Pilli recalled that people found violating quarantine regulations were subject to up to a two-year prison sentence.
He added that though there was no “scary picture” regarding Covid-19 for now, it was important to act cautiously.
He said cases in the north increase from time to time, but that the number decreased to a certain level due to more efforts made. Pilli called on people to wear masks, social distance and apply the hygiene rules.
In the meantime, it was reported that two more Turkish Cypriots living in the UK died from coronavirus.
The pandemic but also the tumbling of the Turkish lira, which is the currency used in the north, have taken their toll on the breakaway regime’s economy.

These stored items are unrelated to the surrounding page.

(** * Tailgunner map tools: [tools/parse_wt_maps.py]

    A shallow embedding of the War Thunder map parser and of the two
    writers fed from its result (the JSON database and the generated Rust
    fragment), followed by the properties established about them.

    Conventions of the model.
    - A Python [str] is a list of characters ([text]) over the code
      points 0 to 255.  The classes [\s] and [\d] and the mapping to
      lower case are the ones CPython applies to these code points.  The
      title case of U+00B5 and of U+00FF lies outside this alphabet: the
      model keeps the two characters as they are, and what is stated of
      the case of a name is stated for ASCII names.
    - A Python [float] is a binary64 number ([float] of the Standard
      Library).
    - A raised exception is the [Raise] outcome of the [result] monad.
    - A Python [dict] is an association list in insertion order. *)

From Stdlib Require Import ZArith List String Ascii Bool Floats Lia.
From Stdlib Require Import Permutation.
Import ListNotations.

Open Scope Z_scope.
Open Scope list_scope.

(** ** Text *)

Definition text := list ascii.

(** String literals of the source, as [text]. *)
Definition T (s : string) : text := list_ascii_of_string s.

Definition code (c : ascii) : Z := Z.of_N (N_of_ascii c).

Definition chr (n : Z) : ascii := ascii_of_N (Z.to_N n).

Definition nl : ascii := chr 10.

Definition is_digit (c : ascii) : bool :=
  (48 <=? code c) && (code c <=? 57).

(** [\s] of [re] on [str] patterns: TAB, LF, VT, FF, CR, FS, GS, RS, US,
    the space, NEL (U+0085) and the no-break space (U+00A0). *)
Definition is_space (c : ascii) : bool :=
  ((9 <=? code c) && (code c <=? 13))
  || ((28 <=? code c) && (code c <=? 31))
  || (code c =? 32) || (code c =? 133) || (code c =? 160).

(** The characters that have a lower case of their own: A to Z and the
    capital letters U+00C0 to U+00DE (the sign U+00D7 is none). *)
Definition is_upper (c : ascii) : bool :=
  ((65 <=? code c) && (code c <=? 90))
  || ((192 <=? code c) && (code c <=? 222) && negb (code c =? 215)).

(** The characters whose upper case is one character of the alphabet: a
    to z and the small letters U+00E0 to U+00FE (the sign U+00F7 is
    none). *)
Definition is_lower (c : ascii) : bool :=
  ((97 <=? code c) && (code c <=? 122))
  || ((224 <=? code c) && (code c <=? 254) && negb (code c =? 247)).
(** X18.  An article cannot be indexed when its content holds, in any
    case, the word [constructor] or the word [__proto__]: the loop finds
    the property inherited from [Object.prototype] where it expects its own
    array, and [processArticle] throws a [TypeError] before it calls the
    store or the cache, leaving the state as it was but for the logged
    error.  On every other content it succeeds when the store rejects no
    more calls than there are retries. *)
Theorem processArticle_and_prototype_words
        (articleId content : string) (w : world) :
  rejections (store_faults w) <= retries ->
  (Forall (fun word => word <> "constructor" /\ word <> "__proto__")
          (content_words content)
   /\ exists w', processArticle articleId content w = (Ok tt, w'))
  \/ (Exists (fun word => word = "constructor" \/ word = "__proto__")
             (content_words content)
      /\ processArticle articleId content w
         = (Throw TypeError, with_log (Error, "Error in processArticle") w)).
Proof.
  intros Hstore.
  destruct (processArticle_inherited_words articleId content w Hstore)
    as [[Hall Hrun]|[Hex Hrun]]; [left | right]; (split; [|exact Hrun]).
  - apply List.Forall_forall. intros word Hin.
    rewrite List.Forall_forall in Hall. specialize (Hall _ Hin).
    split; intros ->; discriminate.
  - apply List.Exists_exists in Hex as (word & Hin & Hinh).
    apply List.Exists_exists. exists word. split; [exact Hin|].
    apply (inherited_lowercase _ (content_words_lowercase _ _ Hin)), Hinh.
Qed.

Lemma processArticle_and_prototype_words_witness :
  (Forall (fun word => word <> "constructor" /\ word <> "__proto__")
          (content_words "The Constructor runs first")
   /\ exists w', processArticle "1" "The Constructor runs first" indexed_world = (Ok tt, w'))
  \/ (Exists (fun word => word = "constructor" \/ word = "__proto__")
             (content_words "The Constructor runs first")
      /\ processArticle "1" "The Constructor runs first" indexed_world
         = (Throw TypeError, with_log (Error, "Error in processArticle") indexed_world)).
Proof.
  apply (processArticle_and_prototype_words "1" "The Constructor runs first" indexed_world).
  vm_compute. lia.
Defined.

(** ** Entries that cannot be read, and the entry of a query *)

Lemma getCachedResult_value key w v w' :
  getCachedResult key w = (Ok v, w') ->
  v = JNull \/ exists seconds, redis w !! key = Some (Text v, seconds).
Proof.
  rewrite getCachedResult_attempt. unfold try_catch.
  destruct (pRetry (read_attempt key) retries w) as [[v0|e] w1] eqn:E; intros H.
  - inversion H; subst. apply (pRetry_read_value _ _ _ _ _ E).
  - inversion H. left. reflexivity.
Qed.

(** Whatever is held under a key, if it is not the text of a value the
    read ends in a miss. *)
Lemma cache_unreadable_miss key w :
  (forall v seconds, redis w !! key <> Some (Text v, seconds)) ->
  cache_miss key w = true.
Proof.
  intros Hnone. unfold cache_miss.
  destruct (getCachedResult key w) as [[v|e] w1] eqn:E.
  - destruct (getCachedResult_value _ _ _ _ E) as [->|[seconds Hentry]];
      [reflexivity | destruct (Hnone _ _ Hentry)].
  - destruct (getCachedResult_total key w) as (v & w2 & E'). congruence.
Qed.

(** X10.  An entry whose text does not parse does not fail [findWords]
    and does not stay: whatever the cache does to the reads, the call goes
    on as on a miss, returns the result built from the store and, when the
    cache accepts the write within the retries, leaves that result under
    the key in place of the text. *)
Theorem findWords_replaces_malformed_entry
        (words : list string) (seconds : nat) (w : world) :
  redis w !! cacheKey_findWords (sort words) = Some (Malformed, seconds) ->
  rejections (store_faults w) <= retries ->
  rejections (set_faults w) <= retries ->
  exists w',
    findWords words w
    = (Ok (Fresh (fresh_results (sort words) (wordIndex w))), sort words, w')
    /\ redis w' !! cacheKey_findWords (sort words)
       = Some (Text (results_json (fresh_results (sort words) (wordIndex w))), 600).
Proof.
  intros Hentry Hstore Hset.
  assert (cache_miss (cacheKey_findWords (sort words)) w = true) as Hmiss.
  { apply cache_unreadable_miss. intros v s. rewrite Hentry. discriminate. }
  destruct (findWords_sorted_miss (sort words) w Hmiss Hstore)
    as (v & w1 & w' & _ & Hrun & _ & Hcache).
  exists w'. split; [unfold findWords; rewrite Hrun; reflexivity|].
  apply Hcache, Hset.
Qed.

Lemma findWords_replaces_malformed_entry_witness :
  exists w',
    findWords ["old"] malformed_world
    = (Ok (Fresh (fresh_results (sort ["old"]) (wordIndex malformed_world))),
       sort ["old"], w')
    /\ redis w' !! cacheKey_findWords (sort ["old"])
       = Some (Text (results_json (fresh_results (sort ["old"])
                                                 (wordIndex malformed_world))), 600).
Proof.
  apply (findWords_replaces_malformed_entry ["old"] 600 malformed_world).
  - vm_compute. reflexivity.
  - vm_compute. lia.
  - vm_compute. lia.
Defined.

According to a report by the Turkish Cypriot Chamber of Commerce (KTTO), the economy has deteriorated while there is talk of severe impoverishment.
Daily Halkin Sesi reports that there has been a 30 per cent drop in imports, while the economy is expected to shrink by 11.04 per cent in 2020. “There is a possibility that this percentage will rise to 26.4 per cent,” the report said, adding that domestic VAT was reduced by 15 per cent while import VAT was reduced by 28per cent.
Losses from fees on ‘property titles’ amounted to about 28 per cent while the loss on revenues from the privatisation of Tymbou (Ercan) reached 60 per cent.
According to the report, newspaper Halkin Sesi said, the growth in 2019 was the lowest of the last decade, while the data for 2020 was not good at all.
Head of the KTTO, Turgay Deniz, said that the north was going through a serious process of impoverishment and called for a reduction of VAT and other taxes and fees to reduce the cost of daily life and avoid burdening public funds.
Deniz said that due to the plunge in the Turkish lira and the reduction of aid from Turkey, in 2018 economy in the north showed stagnation and the growth rate was 1.3 per cent, while this stagnation worsened in 2019, when the growth rate fell to 0.2 per cent. He also said that inflation in July-September rose to 6.1 per cent which shows that 2021 will be a will be a more difficult year for public finances.